Basically what Red said, but the longer answer is because of taxes, corruption, protectionism/monopolies, and ISI with imported components.Because Argentina.
For example, the Galaxy S24 Ultra is "made" in Tiera del Fuego the same way you "make" IKEA furniture: all the parts are just shipped here for assembly instead of assembly in Vietnam or South Korea or China. Remember, it's 100% the same device you get in the US, but here's the price difference:
- Dolar Blue: $1,811 USD in Argentina
- Dolar MEP/CCL/WU: $1,977 USD in Argentina
- Dolar BCRA: $2,797 USD in Argentina
- Chile: $1,425
- USA: $1,299
IMO It's the phenomenon Red was referring to where basic economics doesn't apply to Argentina.

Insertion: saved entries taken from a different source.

(** Verifying touches the challenge it names only: success consumes it; a wrong code counts. *)
Lemma verify_step_cases now ch phone code purpose s k :
  OtpService_subject_key service phone purpose = Ok k ->
  let op := VerifyOp now ch phone code purpose in
  match op_step s op with
  | (true, s') => is_guess (k, purpose) op = true /\ exists e d, s.(entries) !! (k, purpose) = Some e
      /\ OtpService_digest service phone purpose code = Ok d /\ e.(digest) = d /\ now < e.(CredentialStores.expires_at)
      /\ s'.(entries) = delete (k, purpose) s.(entries)
  | (false, s') =>
      s'.(entries) = delete (k, purpose) s.(entries)
      \/ (s'.(entries) = s.(entries) /\ (is_guess (k, purpose) op = false \/ s.(entries) !! (k, purpose) = None
            \/ forall d, len d = 32 -> OtpRecord_validate (record_of (k, purpose) d) <> Ok ()))
      \/ (is_guess (k, purpose) op = true /\ exists e, s.(entries) !! (k, purpose) = Some e
          /\ e.(attempts) + 1 < service.(config).(max_attempts)
          /\ s'.(entries) = <[(k, purpose) := {| digest := e.(digest); CredentialStores.expires_at := e.(CredentialStores.expires_at);
                                                 attempts := e.(attempts) + 1 |}]> s.(entries))
  end.
Proof.
  intros Hk op. unfold op. cbn [op_step]. unfold OtpService_verify.
  assert (Hguess : is_guess (k, purpose) op = is_ok (valid phone purpose) && String.eqb ch k
    && (string_len code =? service.(config).(digits)) && string_forallb is_ascii_digit code).
  { unfold is_guess, op, op_key. rewrite Hk, bool_decide_eq_true_2 by done. by rewrite andb_true_r. }
  fold op. rewrite Hguess. destruct (valid phone purpose) as [[]|]; [|right; left; auto]. rewrite Hk. cbn [is_ok andb].
  destruct (String.eqb ch k); [|right; left; auto]. cbn [negb andb].
  destruct (string_len code =? _); [|right; left; auto]. destruct (string_forallb is_ascii_digit code); [|right; left; auto].
  destruct (digest_total phone purpose code) as (d & Hd & Hdl). rewrite Hd. cbn [negb orb andb otp_verify_and_consume memory_otp_store].
  unfold MemoryOtpStore_verify_and_consume. fold (record_of (k, purpose) d).
  change {| subject_key := k; CredentialStores.purpose := purpose; code_digest := d |} with (record_of (k, purpose) d).
  destruct (OtpRecord_validate (record_of (k, purpose) d)) as [[]|] eqn:Hv.
  2:{ right; left. split; [done|]. right; right. intros d' Hd'. rewrite (record_validate_digest _ d' d); [by rewrite Hv|done|done]. }
  change (otp_key (record_of (k, purpose) d)) with (k, purpose).
  destruct (entries s !! (k, purpose)) as [e|] eqn:He; [|right; left; auto].
  destruct (Z.leb_spec (CredentialStores.expires_at e) now); [by left|].
  case_bool_decide as Hdig; [by split; [|exists e, d]|]. cbn.
  destruct (Z.leb_spec (max_attempts (config service)) (attempts e + 1)); [by left|]. right; right. split; [done|]. by exists e.
Qed.
(** The challenge was issued and sent, nothing has replaced or used it since, and the wrong codes given for it
    are counted. *)
Definition issued_entry (trace : list (OtpOp * bool)) (key : string * string) (e : CredentialStores.Entry) : Prop :=
  exists before now drawn phone purpose after,
    trace = before ++ (IssueOp now drawn (Ok ()) phone purpose, true) :: after
    /\ op_key (IssueOp now drawn (Ok ()) phone purpose) = Some key
    /\ OtpService_digest service phone purpose (code_text service.(config).(digits) drawn) = Ok e.(digest)
    /\ e.(CredentialStores.expires_at) = now + service.(config).(ttl)
    /\ (forall op, (op, true) ∈ after -> op_key op <> Some key)
    /\ e.(attempts) = failures key after /\ e.(attempts) < service.(config).(max_attempts)
    /\ OtpRecord_validate (record_of key e.(digest)) = Ok ().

Perishable goods producers would rather let tons and tons of fruit rot than sell it at a lower price and bitch to La Nación about how "nobody wants to work" (without ever mentioning how much they pay), and then there's the ghost showrooms/stores which have furniture or clothing for insane prices in dollars that are always empty in CABA, yet they have to pay a clerk 8 hours a day to work, plus gas/water/electricity/taxes/rent/etc.
Look at the above example. Let's say they eliminate the cepo, maintain the fake 2% devaluation per month, and the new exchange rate is the MEP/CCL. If you live in Mendoza, and want the phone I mentioned, you're just going to take the bus to Santiago de Chile and save $500 USD on a single item, plus all the other items you can buy while you're there. Change it to Uruguay for people in CABA, and Bolivia and Paraguay and Brazil for people up north and boom, the BCRA will be manipulating the exchange rate to keep the peso strong so people can shop abroad, causing a loss in tax revenue, employment, etc. instead of addressing the distortions of local prices.